(Stored data entries)
**********
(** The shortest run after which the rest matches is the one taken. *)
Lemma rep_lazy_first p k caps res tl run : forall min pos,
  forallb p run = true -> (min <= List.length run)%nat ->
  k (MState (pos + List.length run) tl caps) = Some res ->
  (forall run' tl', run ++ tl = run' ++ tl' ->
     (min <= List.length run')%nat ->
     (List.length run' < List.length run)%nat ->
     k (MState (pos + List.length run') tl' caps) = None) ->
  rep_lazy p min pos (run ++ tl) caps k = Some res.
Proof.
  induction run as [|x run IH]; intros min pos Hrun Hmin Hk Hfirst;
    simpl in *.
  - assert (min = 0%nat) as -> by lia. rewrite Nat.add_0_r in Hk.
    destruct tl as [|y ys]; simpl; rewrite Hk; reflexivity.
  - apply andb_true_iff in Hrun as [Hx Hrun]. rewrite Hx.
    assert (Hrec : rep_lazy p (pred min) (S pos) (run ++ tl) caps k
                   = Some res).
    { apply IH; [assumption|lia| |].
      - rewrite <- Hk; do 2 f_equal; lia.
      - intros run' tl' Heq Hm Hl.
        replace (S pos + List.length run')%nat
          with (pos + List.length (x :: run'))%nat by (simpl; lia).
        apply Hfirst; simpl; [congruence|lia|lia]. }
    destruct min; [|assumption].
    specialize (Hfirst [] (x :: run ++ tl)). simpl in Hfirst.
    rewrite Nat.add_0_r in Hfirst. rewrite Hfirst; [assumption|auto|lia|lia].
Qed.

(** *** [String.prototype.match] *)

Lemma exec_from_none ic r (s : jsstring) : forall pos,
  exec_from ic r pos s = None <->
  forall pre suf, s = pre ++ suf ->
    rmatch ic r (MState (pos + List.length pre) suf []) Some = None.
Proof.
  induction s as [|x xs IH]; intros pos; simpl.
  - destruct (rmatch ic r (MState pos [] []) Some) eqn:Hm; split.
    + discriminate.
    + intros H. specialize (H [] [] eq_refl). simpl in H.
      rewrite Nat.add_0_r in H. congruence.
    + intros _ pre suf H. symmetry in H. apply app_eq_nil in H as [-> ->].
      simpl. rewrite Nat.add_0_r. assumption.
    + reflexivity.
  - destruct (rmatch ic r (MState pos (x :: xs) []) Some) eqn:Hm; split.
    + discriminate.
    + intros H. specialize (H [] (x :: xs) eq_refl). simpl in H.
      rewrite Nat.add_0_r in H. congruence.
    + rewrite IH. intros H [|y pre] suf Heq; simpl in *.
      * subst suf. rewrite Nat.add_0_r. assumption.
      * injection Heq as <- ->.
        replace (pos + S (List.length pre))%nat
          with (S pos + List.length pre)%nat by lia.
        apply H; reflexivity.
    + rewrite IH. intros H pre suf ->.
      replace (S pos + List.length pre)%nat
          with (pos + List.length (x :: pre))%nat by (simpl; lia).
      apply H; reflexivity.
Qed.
**********
> _Task instructions_
Starting at the line that holds "replace (S pos + List.length run')%nat", set down each line exactly through the last line of the records above, and no others.

> _Exercise result_
        replace (S pos + List.length run')%nat
          with (pos + List.length (x :: run'))%nat by (simpl; lia).
        apply Hfirst; simpl; [congruence|lia|lia]. }
    destruct min; [|assumption].
    specialize (Hfirst [] (x :: run ++ tl)). simpl in Hfirst.
    rewrite Nat.add_0_r in Hfirst. rewrite Hfirst; [assumption|auto|lia|lia].
Qed.

(** *** [String.prototype.match] *)

Lemma exec_from_none ic r (s : jsstring) : forall pos,
  exec_from ic r pos s = None <->
  forall pre suf, s = pre ++ suf ->
    rmatch ic r (MState (pos + List.length pre) suf []) Some = None.
Proof.
  induction s as [|x xs IH]; intros pos; simpl.
  - destruct (rmatch ic r (MState pos [] []) Some) eqn:Hm; split.
    + discriminate.
    + intros H. specialize (H [] [] eq_refl). simpl in H.
      rewrite Nat.add_0_r in H. congruence.
    + intros _ pre suf H. symmetry in H. apply app_eq_nil in H as [-> ->].
      simpl. rewrite Nat.add_0_r. assumption.
    + reflexivity.
  - destruct (rmatch ic r (MState pos (x :: xs) []) Some) eqn:Hm; split.
    + discriminate.
    + intros H. specialize (H [] (x :: xs) eq_refl). simpl in H.
      rewrite Nat.add_0_r in H. congruence.
    + rewrite IH. intros H [|y pre] suf Heq; simpl in *.
      * subst suf. rewrite Nat.add_0_r. assumption.
      * injection Heq as <- ->.
        replace (pos + S (List.length pre))%nat
          with (S pos + List.length pre)%nat by lia.
        apply H; reflexivity.
    + rewrite IH. intros H pre suf ->.
      replace (S pos + List.length pre)%nat
          with (pos + List.length (x :: pre))%nat by (simpl; lia).
      apply H; reflexivity.
Qed.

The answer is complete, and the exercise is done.